- [RECORD EXTRACTS]:

»»

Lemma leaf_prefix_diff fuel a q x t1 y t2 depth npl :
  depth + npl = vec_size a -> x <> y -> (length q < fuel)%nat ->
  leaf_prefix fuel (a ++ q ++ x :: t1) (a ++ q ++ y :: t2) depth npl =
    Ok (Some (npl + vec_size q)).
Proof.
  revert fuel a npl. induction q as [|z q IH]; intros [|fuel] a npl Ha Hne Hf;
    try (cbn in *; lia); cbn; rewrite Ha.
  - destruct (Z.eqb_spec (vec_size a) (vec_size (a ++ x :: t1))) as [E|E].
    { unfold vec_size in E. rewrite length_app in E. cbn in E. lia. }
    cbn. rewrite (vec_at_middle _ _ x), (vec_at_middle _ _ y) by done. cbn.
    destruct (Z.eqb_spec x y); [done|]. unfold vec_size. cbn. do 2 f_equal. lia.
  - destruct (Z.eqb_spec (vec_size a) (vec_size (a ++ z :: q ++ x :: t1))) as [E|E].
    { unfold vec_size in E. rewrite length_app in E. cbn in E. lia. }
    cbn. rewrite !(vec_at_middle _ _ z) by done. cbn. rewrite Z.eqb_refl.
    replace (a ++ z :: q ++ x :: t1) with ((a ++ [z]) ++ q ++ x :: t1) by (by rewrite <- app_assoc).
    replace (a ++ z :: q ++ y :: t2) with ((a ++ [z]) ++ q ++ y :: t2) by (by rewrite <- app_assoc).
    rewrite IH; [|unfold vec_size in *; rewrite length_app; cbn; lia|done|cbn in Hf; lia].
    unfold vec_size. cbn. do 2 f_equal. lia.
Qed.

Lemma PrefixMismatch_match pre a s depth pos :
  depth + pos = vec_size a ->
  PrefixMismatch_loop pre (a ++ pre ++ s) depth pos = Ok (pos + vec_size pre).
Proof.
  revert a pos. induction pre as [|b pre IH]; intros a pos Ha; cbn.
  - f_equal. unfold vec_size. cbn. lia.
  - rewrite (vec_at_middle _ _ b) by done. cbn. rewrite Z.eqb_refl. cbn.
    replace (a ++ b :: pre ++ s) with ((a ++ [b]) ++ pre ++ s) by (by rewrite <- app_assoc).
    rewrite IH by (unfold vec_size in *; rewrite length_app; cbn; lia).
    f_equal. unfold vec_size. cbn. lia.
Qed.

««

- [TASK STATEMENT]:
Print the material verbatim, all of it.

- [OUTPUT OF THE TASK]:
Lemma leaf_prefix_diff fuel a q x t1 y t2 depth npl :
  depth + npl = vec_size a -> x <> y -> (length q < fuel)%nat ->
  leaf_prefix fuel (a ++ q ++ x :: t1) (a ++ q ++ y :: t2) depth npl =
    Ok (Some (npl + vec_size q)).
Proof.
  revert fuel a npl. induction q as [|z q IH]; intros [|fuel] a npl Ha Hne Hf;
    try (cbn in *; lia); cbn; rewrite Ha.
  - destruct (Z.eqb_spec (vec_size a) (vec_size (a ++ x :: t1))) as [E|E].
    { unfold vec_size in E. rewrite length_app in E. cbn in E. lia. }
    cbn. rewrite (vec_at_middle _ _ x), (vec_at_middle _ _ y) by done. cbn.
    destruct (Z.eqb_spec x y); [done|]. unfold vec_size. cbn. do 2 f_equal. lia.
  - destruct (Z.eqb_spec (vec_size a) (vec_size (a ++ z :: q ++ x :: t1))) as [E|E].
    { unfold vec_size in E. rewrite length_app in E. cbn in E. lia. }
    cbn. rewrite !(vec_at_middle _ _ z) by done. cbn. rewrite Z.eqb_refl.
    replace (a ++ z :: q ++ x :: t1) with ((a ++ [z]) ++ q ++ x :: t1) by (by rewrite <- app_assoc).
    replace (a ++ z :: q ++ y :: t2) with ((a ++ [z]) ++ q ++ y :: t2) by (by rewrite <- app_assoc).
    rewrite IH; [|unfold vec_size in *; rewrite length_app; cbn; lia|done|cbn in Hf; lia].
    unfold vec_size. cbn. do 2 f_equal. lia.
Qed.

Lemma PrefixMismatch_match pre a s depth pos :
  depth + pos = vec_size a ->
  PrefixMismatch_loop pre (a ++ pre ++ s) depth pos = Ok (pos + vec_size pre).
Proof.
  revert a pos. induction pre as [|b pre IH]; intros a pos Ha; cbn.
  - f_equal. unfold vec_size. cbn. lia.
  - rewrite (vec_at_middle _ _ b) by done. cbn. rewrite Z.eqb_refl. cbn.
    replace (a ++ b :: pre ++ s) with ((a ++ [b]) ++ pre ++ s) by (by rewrite <- app_assoc).
    rewrite IH by (unfold vec_size in *; rewrite length_app; cbn; lia).
    f_equal. unfold vec_size. cbn. lia.
Qed.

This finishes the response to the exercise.